Kenya’s fourth-largest bank by assets, Cooperative bank, has issued a profit warning following a tough year that saw the bank’s expenses rise faster than its income. In a public statement, the bank said that its “full-year earnings for the 2020 financial year are projected to be materially lower than the earning reported on for the same period in 2019.”
Cooperative bank is the latest Kenya bank to give a profit warning after KCB Group, Diamond Trust Bank, HF Group, Absa Bank, Standard Chartered Bank, NCBA Group, and I&M Holdings issued alerts last month, blaming covid19 pandemic for the projected weak financial performance.
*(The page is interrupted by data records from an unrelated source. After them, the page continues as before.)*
Lemma admitted_budget_invariant (client op : string) (times : list Q) :
  ∀ (self : ImprovedRateLimiter) (seen : list Q) (lo : Q),
  let w := inject_Z (lim_window (limits_get op)) in
  let key := history_key client op in
  lockouts self !! client = None →
  (∀ c, (lo <= c)%Q →
        newer_than c (default [] (request_history self !! key)) = newer_than c seen) →
  Forall (λ t, (lo <= t - w)%Q) times →
  nondecreasing times →
  (∀ t, Z.of_nat (length (List.filter (in_span w t) seen)) ≤ lim_max (limits_get op)) →
  ∀ t, Z.of_nat (length (List.filter (in_span w t)
                           (seen ++ admitted times (check_many self client op times).2)))
       ≤ lim_max (limits_get op).
Proof.
  induction times as [|t1 times IH]; intros self seen lo w key Hlock Hhist Hlo Hsorted Hseen t.
  - simpl. by rewrite app_nil_r.
  - apply Forall_cons in Hlo as [Hlo1 Hlo]. destruct Hsorted as [Hnext Hsorted].
    pose proof (check_rate_limit_unlocked self client op t1 Hlock) as Hstep.
    cbv zeta in Hstep. fold w key in Hstep.
    rewrite (Hhist (t1 - w)%Q Hlo1) in Hstep.
    destruct Hstep as (Hl1 & _ & Hstep).
    simpl check_many. set (r := check_rate_limit self client op t1) in *.
    assert (Hlater : Forall (λ u, (t1 - w <= u - w)%Q) times).
    { eapply Forall_impl; [exact Hnext|]. intros u Hu. simpl in Hu. lra. }
    destruct (Z.of_nat (length (newer_than (t1 - w) seen)) >=? lim_max (limits_get op))
      eqn:Hfull; destruct Hstep as [Hres Hkey]; simpl; rewrite Hres.
    + apply (IH r.1 seen (t1 - w)%Q); try done.
      * by rewrite Hl1.
      * intros c Hc. fold key. rewrite Hkey. simpl.
        by rewrite newer_than_twice.
    + change (t1 :: ?l) with ([t1] ++ l). rewrite app_assoc.
      apply (IH r.1 (seen ++ [t1]) (t1 - w)%Q); try done.
      * by rewrite Hl1.
      * intros c Hc. fold key. rewrite Hkey. simpl.
        rewrite !newer_than_app. f_equal.
        by rewrite newer_than_twice.
      * intros u. rewrite List.filter_app, length_app. simpl. fold w.
        destruct (in_span w u t1) eqn:Hspan; simpl; [|specialize (Hseen u); lia].
        unfold in_span in Hspan. apply andb_true_iff in Hspan as [_ Hu].
        apply negb_true_iff, Qltb_false in Hu.
        pose proof (in_span_length w u seen).
        pose proof (newer_than_length_mono (t1 - w) (u - w) seen ltac:(lra)).
        lia.
Qed.
(* ===== verification/_CoqProject ===== *)
-Q . S2P
Prelude.v
Utf8.v
Exceptions.v
Base64.v
RingBuffer.v
SpscConcurrent.v
MultiBuffer.v
JsonValue.v
ToChars.v
Protocol.v
JsonProtocol.v
RpcServer.v
EmuRpc.v
System.v
TestEmulator.v
JsonLexer.v
JsonStrings.v
JsonNumbers.v
JsonScan.v
JsonParser.v
JsonDom.v
JsonSerializer.v
JsonDigits.v
Powers.v
Binary64.v
Strtod.v
Diyfp.v
Grisu.v
FloatText.v
JsonParse.v
JsonEscape.v
JsonText.v
JsonSound.v
JsonRoundTrip.v
JsonRpc.v
StaticBuffer.v
WsUtf8.v
WsFrame.v
WsStream.v
WsParse.v
WsRead.v
WsDeliver.v
WsReceive.v
WsWrite.v
OpQueue.v
Strand.v
Sha1.v
Hybi13.v
HttpString.v
HttpFields.v
HttpParser.v
HttpPieces.v
(* ===== verification/MultiBuffer.v ===== *)
(** * boost::beast::multi_buffer

    Models [basic_multi_buffer] of
    src/externals/boost/boost/beast/core/impl/multi_buffer.ipp, the dynamic
    buffer of [Session::read_buffer] and [Session::write_buffer], and the
    [boost::asio::buffer_copy] calls on it (boost/asio/buffer.hpp).

    An element of the list is its memory: [Some] byte once written, [None] while
    indeterminate. Offsets in elements are natural numbers; the differences the
    code does not guard are taken modulo 2^64. *)

From Stdlib Require Import ZArith Lia SpecFloat.
From stdpp Require Import base list.
From S2P Require Import Prelude Exceptions.

Abbreviation element := (list (option Z)).

(** [out_] is the index of an element, or the length of the list for [end()]. *)
Record multi_buffer := mk_mb {
  max_ : Z;
  list_ : list element;
  out_ : nat;
  in_size_ : nat;
  in_pos_ : nat;
  out_pos_ : nat;
  out_end_ : nat
}.

(** [size_t] subtraction. *)
Definition sub64 (a b : nat) : nat := Z.to_nat (wrap 64 (Z.of_nat a - Z.of_nat b)).

(** [basic_multi_buffer()]. *)
Definition new_multi_buffer : multi_buffer := mk_mb (2 ^ 64 - 1) [] 0 0 0 0 0.

(** [element::size] of the element at an index. *)
Definition size_at (l : list element) (i : nat) : nat := length (default [] (l !! i)).

(** [list_.iterator_to(list_.back())]; for an empty list the circular list
    node makes it [end()]. *)
Definition back_index (l : list element) : nat := pred (length l).

(** [static_cast<float>] of a [size_t]. *)
Definition float32_of_Z (z : Z) : spec_float := binary_normalize 24 128 z 0 false.

(** [static_cast<std::size_t>(in_size_ * growth_factor - in_size_)]. *)
Definition growth (in_size : nat) : nat :=
  let f := float32_of_Z (Z.of_nat in_size) in
  match SFsub 24 128 (SFmul 24 128 f (float32_of_Z 2)) f with
  | S754_finite false m e => Z.to_nat (Z.shiftl (Z.pos m) e)
  | _ => 0%nat
  end.

(** The start of [prepare]: the elements after [out_] are put aside, and the rest
    of [out_] becomes output. It returns the buffer, the elements put aside, the
    missing size and [total]. *)
Definition prepare_out (n : nat) (b : multi_buffer) : multi_buffer * list element * nat * nat :=
  if (out_ b <? length (list_ b))%nat then
    let size := size_at (list_ b) (out_ b) in
    let avail := sub64 size (out_pos_ b) in
    let total := (in_size_ b + avail)%nat in
    let reuse := drop (S (out_ b)) (list_ b) in
    let l := take (S (out_ b)) (list_ b) in
    if (avail <? n)%nat then
      (mk_mb (max_ b) l (out_ b) (in_size_ b) (in_pos_ b) (out_pos_ b) size, reuse, (n - avail)%nat, total)
    else
      (mk_mb (max_ b) l (out_ b) (in_size_ b) (in_pos_ b) (out_pos_ b) (out_pos_ b + n), reuse, 0%nat, total)
  else (b, [], n, in_size_ b).

(** The loop [while (n > 0 && ! reuse.empty())]. *)
Fixpoint prepare_reuse (reuse : list element) (n total : nat) (b : multi_buffer)
    : multi_buffer * nat * nat :=
  match n, reuse with
  | O, _ => (b, n, total)
  | _, [] => (b, n, total)
  | _, e :: reuse =>
      let size := length e in
      let out_end := if (size <? n)%nat then size else n in
      let b := mk_mb (max_ b) (list_ b ++ [e]) (out_ b) (in_size_ b) (in_pos_ b) (out_pos_ b) out_end in
      prepare_reuse reuse (if (size <? n)%nat then n - size else 0)%nat (total + size)%nat b
  end.

(** The size of a new element. *)
Definition alloc_size (b : multi_buffer) (n total : nat) : nat :=
  Z.to_nat (Z.min (max_ b - Z.of_nat total)
                  (Z.max (Z.max (Z.of_nat (growth (in_size_ b))) 512) (Z.of_nat n))).

(** The allocation at the end of [prepare]; what remains put aside is freed. *)
Definition prepare_alloc (n total : nat) (b : multi_buffer) : multi_buffer :=
  match n with
  | O => b
  | _ =>
      let e := replicate (alloc_size b n total) None in
      mk_mb (max_ b) (list_ b ++ [e]) (out_ b) (in_size_ b) (in_pos_ b) (out_pos_ b) n
  end.

(** [prepare(n)]; the sequence it returns is [mutable_buffers] of the result.
    When [out_] is [end()] it becomes the new element by the push itself. *)
Definition prepare (n : nat) (b : multi_buffer) : cpp multi_buffer :=
  if max_ b <? wrap 64 (Z.of_nat (in_size_ b) + Z.of_nat n) then Throw std_length_error
  else
    let '(b, reuse, n, total) := prepare_out n b in
    let '(b, n, total) := prepare_reuse reuse n total b in
    Ret (prepare_alloc n total b).

(** The loop [while (out_ != back)] of [commit]: its result, and the [n] that is
    left unless it returned. *)
Fixpoint commit_loop (fuel : nat) (n : nat) (b : multi_buffer) : multi_buffer * option nat :=
  match fuel with
  | O => (b, Some n)
  | S fuel =>
      if (out_ b =? back_index (list_ b))%nat then (b, Some n)
      else
        let avail := sub64 (size_at (list_ b) (out_ b)) (out_pos_ b) in
        if (n <? avail)%nat then
          (mk_mb (max_ b) (list_ b) (out_ b) (in_size_ b + n) (in_pos_ b) (out_pos_ b + n) (out_end_ b), None)
        else
          commit_loop fuel (n - avail)%nat
            (mk_mb (max_ b) (list_ b) (S (out_ b)) (in_size_ b + avail) (in_pos_ b) 0 (out_end_ b))
  end.

(** [commit(n)]. *)
Definition commit (n : nat) (b : multi_buffer) : multi_buffer :=
  match list_ b with
  | [] => b
  | _ =>
      if (out_ b =? length (list_ b))%nat then b
      else
        match commit_loop (length (list_ b)) n b with
        | (b, None) => b
        | (b, Some n) =>
            let n := Nat.min n (sub64 (out_end_ b) (out_pos_ b)) in
            let out_pos := (out_pos_ b + n)%nat in
            let in_size := (in_size_ b + n)%nat in
            if (out_pos =? size_at (list_ b) (out_ b))%nat
            then mk_mb (max_ b) (list_ b) (S (out_ b)) in_size (in_pos_ b) 0 0
            else mk_mb (max_ b) (list_ b) (out_ b) in_size (in_pos_ b) out_pos (out_end_ b)
        end
  end.

(** The loop [for(;;)] of [consume]. Erasing the first element moves the index
    of every other element down by one. *)
Fixpoint consume_loop (fuel : nat) (n : nat) (b : multi_buffer) : multi_buffer :=
  match fuel with
  | O => b
  | S fuel =>
      match out_ b with
      | S out =>
          let avail := sub64 (size_at (list_ b) 0) (in_pos_ b) in
          if (n <? avail)%nat then
            mk_mb (max_ b) (list_ b) (out_ b) (sub64 (in_size_ b) n) (in_pos_ b + n) (out_pos_ b) (out_end_ b)
          else
            consume_loop fuel (n - avail)%nat
              (mk_mb (max_ b) (tail (list_ b)) out (sub64 (in_size_ b) avail) 0 (out_pos_ b) (out_end_ b))
      | O =>
          let avail := sub64 (out_pos_ b) (in_pos_ b) in
          if (n <? avail)%nat then
            mk_mb (max_ b) (list_ b) (out_ b) (sub64 (in_size_ b) n) (in_pos_ b + n) (out_pos_ b) (out_end_ b)
          else if negb (out_ b =? back_index (list_ b))%nat || negb (out_pos_ b =? out_end_ b)%nat then
            mk_mb (max_ b) (list_ b) (out_ b) 0 (out_pos_ b) (out_pos_ b) (out_end_ b)
          else mk_mb (max_ b) (list_ b) (out_ b) 0 0 0 0
      end
  end.

(** [consume(n)]. *)
Definition consume (n : nat) (b : multi_buffer) : multi_buffer :=
  match list_ b with
  | [] => b
  | _ => consume_loop (S (length (list_ b))) n b
  end.

(** ** Buffer sequences *)

(** A [const_buffer] or [mutable_buffer] into an element. *)
Record buffer := mk_buffer { buf_element : nat; buf_offset : nat; buf_size : nat }.

(** [operator+(buffer, n)]. *)
Definition buffer_plus (d : buffer) (n : nat) : buffer :=
  let offset := if (n <? buf_size d)%nat then n else buf_size d in
  mk_buffer (buf_element d) (buf_offset d + offset) (buf_size d - offset).

(** [const_buffers_type::const_iterator::operator*] at the element [i]. *)
Definition const_buffer_at (b : multi_buffer) (i : nat) : buffer :=
  buffer_plus
    (mk_buffer i 0 (if (out_ b =? length (list_ b))%nat || negb (i =? out_ b)%nat
                    then size_at (list_ b) i else out_pos_ b))
    (if (i =? 0)%nat then in_pos_ b else 0).

(** [data()]: from [list_.begin()] to [end()], or to the element after [out_]. *)
Definition const_buffers (b : multi_buffer) : list buffer :=
  map (const_buffer_at b)
    (seq 0 (if (out_ b =? length (list_ b))%nat then length (list_ b) else S (out_ b))).

(** [mutable_buffers_type::const_iterator::operator*] at the element [i]. *)
Definition mutable_buffer_at (b : multi_buffer) (i : nat) : buffer :=
  buffer_plus
    (mk_buffer i 0 (if (i =? pred (length (list_ b)))%nat then out_end_ b else size_at (list_ b) i))
    (if (i =? out_ b)%nat then out_pos_ b else 0).

(** From [out_] to [list_.end()]. *)
Definition mutable_buffers (b : multi_buffer) : list buffer :=
  map (mutable_buffer_at b) (seq (out_ b) (length (list_ b) - out_ b)).

(** The memory of a buffer. *)
Definition buffer_contents (l : list element) (d : buffer) : element :=
  take (buf_size d) (drop (buf_offset d) (default [] (l !! buf_element d))).

(** [memcpy] of [d] to the start of a buffer. *)
Definition memcpy_to (l : list element) (t : buffer) (d : element) : list element :=
  alter (fun e => take (buf_offset t) e ++ d ++ drop (buf_offset t + length d) e) (buf_element t) l.

(** [buffer_copy(mutable_buffers, buffer(data))]: one source buffer. *)
Fixpoint buffer_copy_to (targets : list buffer) (source : element) (l : list element)
    : nat * list element :=
  match targets with
  | [] => (0%nat, l)
  | t :: targets =>
      match source with
      | [] => (0%nat, l)
      | _ =>
          let n := if (buf_size t <? length source)%nat then buf_size t else length source in
          let (k, l) := buffer_copy_to targets (drop n source) (memcpy_to l t (take n source)) in
          ((n + k)%nat, l)
      end
  end.

(** [buffer_copy(buffer(bytes), const_buffers)]: one target buffer, with room for
    [room] bytes; the bytes copied. *)
Fixpoint buffer_copy_from (room : nat) (sources : list buffer) (l : list element) : element :=
  match room, sources with
  | O, _ => []
  | _, [] => []
  | _, s :: sources =>
      let n := if (room <? buf_size s)%nat then room else buf_size s in
      take n (buffer_contents l s) ++ buffer_copy_from (room - n) sources l
  end.

(** ** The buffer as one sequence of cells *)

(** The position of the first cell of the element [i]. *)
Definition start (l : list element) (i : nat) : nat := length (concat (take i l)).

#[local] Arguments start : simpl never.
#[local] Arguments size_at : simpl never.
#[local] Arguments sub64 : simpl never.
#[local] Arguments Nat.ltb : simpl never.
#[local] Arguments Nat.eqb : simpl never.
Cooperative bank successfully acquired 90% ownership in Jamii Bora Bank at a cost of KSh 1 billion in August last year. The lender’s operating expenses rose sharply in the third quarter of 2020 to KSh23.5 billion, an 18.3% YoY increase, while its operating income only expanded by 5.6% to KSh 37.2 billion in the same period.
Coop bank said it managed to move 90% of its customer transactions away from banking halls to alternative channels such as agent banking, mobile banking and online banking.
Hyperinflation in neighboring South Sudan significantly affected Coop banks’ performance due to currency translation losses. The bank also recorded a huge increase in loan loss provisions due to the challenging business environment created by the pandemic.
The top tier lender is confident that the measures taken to mitigate the effects of the pandemic will enable the business to sustain growth in the future.